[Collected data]
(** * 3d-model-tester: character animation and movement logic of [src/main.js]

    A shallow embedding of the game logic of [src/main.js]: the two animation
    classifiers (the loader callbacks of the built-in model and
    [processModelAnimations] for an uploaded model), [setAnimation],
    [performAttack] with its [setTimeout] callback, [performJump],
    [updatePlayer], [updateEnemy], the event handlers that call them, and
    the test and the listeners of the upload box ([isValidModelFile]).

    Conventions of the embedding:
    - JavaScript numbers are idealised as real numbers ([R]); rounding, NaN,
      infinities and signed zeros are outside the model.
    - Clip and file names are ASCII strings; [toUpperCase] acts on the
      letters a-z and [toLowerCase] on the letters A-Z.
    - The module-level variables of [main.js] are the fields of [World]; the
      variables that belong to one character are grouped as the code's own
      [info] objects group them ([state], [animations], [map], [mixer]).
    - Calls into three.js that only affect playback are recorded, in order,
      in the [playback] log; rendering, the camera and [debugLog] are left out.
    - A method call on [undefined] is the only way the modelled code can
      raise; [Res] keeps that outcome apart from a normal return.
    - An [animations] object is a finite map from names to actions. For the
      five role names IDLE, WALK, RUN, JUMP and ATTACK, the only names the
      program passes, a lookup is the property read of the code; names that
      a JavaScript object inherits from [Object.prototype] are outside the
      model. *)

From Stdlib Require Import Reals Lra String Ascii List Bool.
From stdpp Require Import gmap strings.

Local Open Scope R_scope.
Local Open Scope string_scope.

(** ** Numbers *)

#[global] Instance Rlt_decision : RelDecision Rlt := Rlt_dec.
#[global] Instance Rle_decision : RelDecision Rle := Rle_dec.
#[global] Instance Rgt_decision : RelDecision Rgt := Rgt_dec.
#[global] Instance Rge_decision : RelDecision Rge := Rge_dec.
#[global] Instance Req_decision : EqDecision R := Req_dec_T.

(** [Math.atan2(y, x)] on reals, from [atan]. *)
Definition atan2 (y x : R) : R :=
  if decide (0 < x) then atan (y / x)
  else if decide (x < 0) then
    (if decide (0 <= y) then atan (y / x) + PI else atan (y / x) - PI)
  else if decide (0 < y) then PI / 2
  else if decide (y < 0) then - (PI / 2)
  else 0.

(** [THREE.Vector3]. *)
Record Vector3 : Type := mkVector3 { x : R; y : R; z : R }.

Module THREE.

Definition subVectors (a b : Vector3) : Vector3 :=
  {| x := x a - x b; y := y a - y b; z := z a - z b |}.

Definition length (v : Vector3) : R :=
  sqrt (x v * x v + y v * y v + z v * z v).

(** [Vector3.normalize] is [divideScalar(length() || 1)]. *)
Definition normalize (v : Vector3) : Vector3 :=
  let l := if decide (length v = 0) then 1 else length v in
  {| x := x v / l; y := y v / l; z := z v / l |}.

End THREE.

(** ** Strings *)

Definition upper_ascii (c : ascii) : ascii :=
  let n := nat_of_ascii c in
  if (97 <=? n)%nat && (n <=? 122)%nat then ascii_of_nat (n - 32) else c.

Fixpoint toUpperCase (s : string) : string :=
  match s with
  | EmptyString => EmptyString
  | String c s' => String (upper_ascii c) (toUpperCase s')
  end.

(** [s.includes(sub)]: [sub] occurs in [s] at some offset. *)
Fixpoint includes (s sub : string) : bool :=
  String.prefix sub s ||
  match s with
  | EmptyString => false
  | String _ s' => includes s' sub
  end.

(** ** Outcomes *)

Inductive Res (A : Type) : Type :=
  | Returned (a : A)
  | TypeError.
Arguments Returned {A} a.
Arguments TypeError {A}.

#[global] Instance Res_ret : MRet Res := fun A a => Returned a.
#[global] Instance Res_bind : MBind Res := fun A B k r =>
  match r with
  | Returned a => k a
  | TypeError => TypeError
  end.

_HOW TO COMPLETE THIS TASK_. From the records above, transcribe without alteration every line from the one with "(** ** Strings *)" to the one with "Returned a => k a", inclusive.

_TASK RESPONSE_.
(** ** Strings *)

Definition upper_ascii (c : ascii) : ascii :=
  let n := nat_of_ascii c in
  if (97 <=? n)%nat && (n <=? 122)%nat then ascii_of_nat (n - 32) else c.

Fixpoint toUpperCase (s : string) : string :=
  match s with
  | EmptyString => EmptyString
  | String c s' => String (upper_ascii c) (toUpperCase s')
  end.

(** [s.includes(sub)]: [sub] occurs in [s] at some offset. *)
Fixpoint includes (s sub : string) : bool :=
  String.prefix sub s ||
  match s with
  | EmptyString => false
  | String _ s' => includes s' sub
  end.

(** ** Outcomes *)

Inductive Res (A : Type) : Type :=
  | Returned (a : A)
  | TypeError.
Arguments Returned {A} a.
Arguments TypeError {A}.

#[global] Instance Res_ret : MRet Res := fun A a => Returned a.
#[global] Instance Res_bind : MBind Res := fun A B k r =>
  match r with
  | Returned a => k a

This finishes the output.